I see where your coming from, but your beginning to compare isolated human mistakes to a completely different issue entirely. A teacher getting a single fact wrong is still using reasoning, context, and decades of subject knowledge. AI simply doesn't make occasional factual errors, it can confidently fabricate sources, quotes, citations, and explanations without recognizing they're false. Also, updating yhe model later doesn't help that student who learned the wrong information already. The relevant question, instead, isn't whether teachers are perfect because they aren't, instead it's which system is more reliable at distinguishing that truth from falsehood in that exact moment.
Your claim that AI can simply "flag uncertainty is assuming it always knows when it's uncertain.

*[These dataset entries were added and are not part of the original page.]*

(** [HELP3O.run_simulation], applied to the tuple [outparam] *)
Definition call_simulator `{Simulator} (outparam : list string) : io unit :=
  fun w =>
    let log := sim_log w ++ [outparam] in
    match run_simulation outparam (files w) with
    | Ok fs => ({| files := fs; sim_log := log |}, Ok tt)
    | Raise e => ({| files := files w; sim_log := log |}, Raise e)
    end.

(** ** processing.py *)

Module Processing.

Section Parsers.
Context {float : Type} {B : Builtins float}.

Definition int_of (s : string) : result Z := of_option ValueError (py_int s).
Definition float_of (s : string) : result float := of_option ValueError (py_float s).

(** *** read_monthly_help_output *)

(** The locals a year block assigns.  [precip], [runoff], [evapo] and
    [rechg] are unbound until first assigned ([None] here) and keep their
    value from one block to the next; [subrunoff] and [percol] are reset
    to Python's [None] when a block starts. *)
Record locals : Type := {
  precip : option (list string);
  runoff : option (list string);
  evapo : option (list string);
  subrunoff : option (list string);
  percol : option (list string);
  rechg : option (list string)
}.

(** The lists the parser appends to. *)
Record mstate : Type := {
  arr_years : list Z;
  vstack_precip : list (list float);
  vstack_runoff : list (list float);
  vstack_evapo : list (list float);
  vstack_subrunoff : list (list float);
  vstack_percol : list (list float);
  vstack_rechg : list (list float)
}.

(** The table [read_monthly_help_output] returns: [years] and six
    two-dimensional arrays, each a list of rows. *)
Record monthly : Type := {
  m_years : list Z;
  m_rain : list (list float);
  m_runoff : list (list float);
  m_evapo : list (list float);
  m_sub_runoff : list (list float);
  m_percolation : list (list float);
  m_recharge : list (list float)
}.

(** [line.split()[-6:] + nline.split()[-6:]] *)
Definition pair_tokens (line nline : string) : list string :=
  Py.last_n 6 (Py.split line) ++ Py.last_n 6 (Py.split nline).

(** The [if]/[elif] chain on the first line of a pair. *)
Definition update_locals (loc : locals) (line nline : string) : locals :=
  let v := pair_tokens line nline in
  if Py.contains "PRECIPITATION" line then
    {| precip := Some v; runoff := runoff loc; evapo := evapo loc;
       subrunoff := subrunoff loc; percol := percol loc; rechg := rechg loc |}
  else if Py.contains "RUNOFF" line then
    {| precip := precip loc; runoff := Some v; evapo := evapo loc;
       subrunoff := subrunoff loc; percol := percol loc; rechg := rechg loc |}
  else if Py.contains "EVAPOTRANSPIRATION" line then
    {| precip := precip loc; runoff := runoff loc; evapo := Some v;
       subrunoff := subrunoff loc; percol := percol loc; rechg := rechg loc |}
  else if Py.contains "LATERAL DRAINAGE" line && is_None (subrunoff loc) then
    {| precip := precip loc; runoff := runoff loc; evapo := evapo loc;
       subrunoff := Some v; percol := percol loc; rechg := rechg loc |}
  else if Py.contains "PERCOLATION" line then
    {| precip := precip loc; runoff := runoff loc; evapo := evapo loc;
       subrunoff := subrunoff loc;
       percol := match percol loc with None => Some v | Some p => Some p end;
       rechg := Some v |}
  else loc.

(** [np.array(x).astype('float32')] for a local that must be bound. *)
Definition astype_f32 (x : option (list string)) : result (list float) :=
  match x with
  | None => Raise UnboundLocalError
  | Some toks => mapM (fun s => of_option ValueError (str_f32 s)) toks
  end.

(** The same for [percol], which may be Python's [None]: numpy casts it
    to a zero-dimensional [nan], which [np.vstack] reads as a 1 x 1 row. *)
Definition astype_f32_percol (x : option (list string)) : result (list float) :=
  match x with
  | None => Ok [fnan]
  | Some toks => mapM (fun s => of_option ValueError (str_f32 s)) toks
  end.

(** [np.zeros(12).astype('float32')] *)
Definition zeros12 : list float := repeat fzero 12.

(** The appends that follow the inner loop. *)
Definition close_block (st : mstate) (loc : locals) : result mstate :=
  do p <- astype_f32 (precip loc);
  do r <- astype_f32 (runoff loc);
  do e <- astype_f32 (evapo loc);
  do g <- astype_f32 (rechg loc);
  do c <- astype_f32_percol (percol loc);
  do s <- match subrunoff loc with
          | None => Ok zeros12
          | Some toks => astype_f32 (Some toks)
          end;
  Ok {| arr_years := arr_years st;
        vstack_precip := vstack_precip st ++ [p];
        vstack_runoff := vstack_runoff st ++ [r];
        vstack_evapo := vstack_evapo st ++ [e];
        vstack_subrunoff := vstack_subrunoff st ++ [s];
        vstack_percol := vstack_percol st ++ [c];
        vstack_rechg := vstack_rechg st ++ [g] |}.

(** Entering a block: [arr_years.append(year)], [subrunoff = None],
    [percol = None]. *)
Definition open_block_state (st : mstate) (year : Z) : mstate :=
  {| arr_years := arr_years st ++ [year];
     vstack_precip := vstack_precip st;
     vstack_runoff := vstack_runoff st;
     vstack_evapo := vstack_evapo st;
     vstack_subrunoff := vstack_subrunoff st;
     vstack_percol := vstack_percol st;
     vstack_rechg := vstack_rechg st |}.

Definition open_block_locals (loc : locals) : locals :=
  {| precip := precip loc; runoff := runoff loc; evapo := evapo loc;
     subrunoff := None; percol := None; rechg := rechg loc |}.

(** The two nested [while True] loops.  The argument [rows] is
    [csvread[i:]]: each iteration of either loop moves [i] one row on.
    [outer_loop] is the outer loop at its test [i+1 >= len(csvread)];
    [inner_loop] is the inner loop at its [i += 1], with [rows] starting
    at the row that increment reaches. *)
Fixpoint outer_loop (st : mstate) (loc : locals) (rows : list row)
  {struct rows} : result mstate :=
  match rows with
  | [] => Ok st
  | r :: rest =>
      match rest with
      | [] => Ok st
      | _ :: _ =>
          match r with
          | [] => outer_loop st loc rest
          | line :: _ =>
              if Py.contains "MONTHLY TOTALS" line then
                do tok <- Py.last_item (Py.split line);
                do year <- int_of tok;
                inner_loop (open_block_state st year) (open_block_locals loc) rest
              else if Py.contains "FINAL WATER STORAGE" line then Ok st
              else outer_loop st loc rest
          end
      end
  end
with inner_loop (st : mstate) (loc : locals) (rows : list row)
  {struct rows} : result mstate :=
  match rows with
  | [] => Raise IndexError
  | r :: rest =>
      match r with
      | [] => inner_loop st loc rest
      | line :: _ =>
          if Py.contains "**********" line then
            do st' <- close_block st loc;
            outer_loop st' loc rest
          else
            match rest with
            | [] => Raise IndexError
            | [] :: _ => inner_loop st loc rest
            | (nline :: _) :: _ => inner_loop st (update_locals loc line nline) rest
            end
      end
  end.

That's the exact weakness critics of AI replacing teachers points out: AI often presents flase information with complete confidence. If students already know enough to verify whether AI is right, then they really don't need AI to teach them the material in the first place. And if they don't know enough to check it, they're vulnerable to accepting convincing mistakes. Them saying "let's look it up together" still requires an independent, trustworthy source, not the actual AI itself.
Finally, to reduce teaching to being "adaptable, patient, and data-driven" ignores what education actually involves.Great teachers don't just deliver information, they read body language, build trust, inspire curiousity, manage classroom dynamics, recognize emotional struggles, and mentor students as people. Those aren't simply biological limitations to be removed. Those are human strengths which shape how students learn. AI is a powerful education tool, but replacing teachers assumes education is only about transferring facts and not about developing judgement, character, and critical thinking.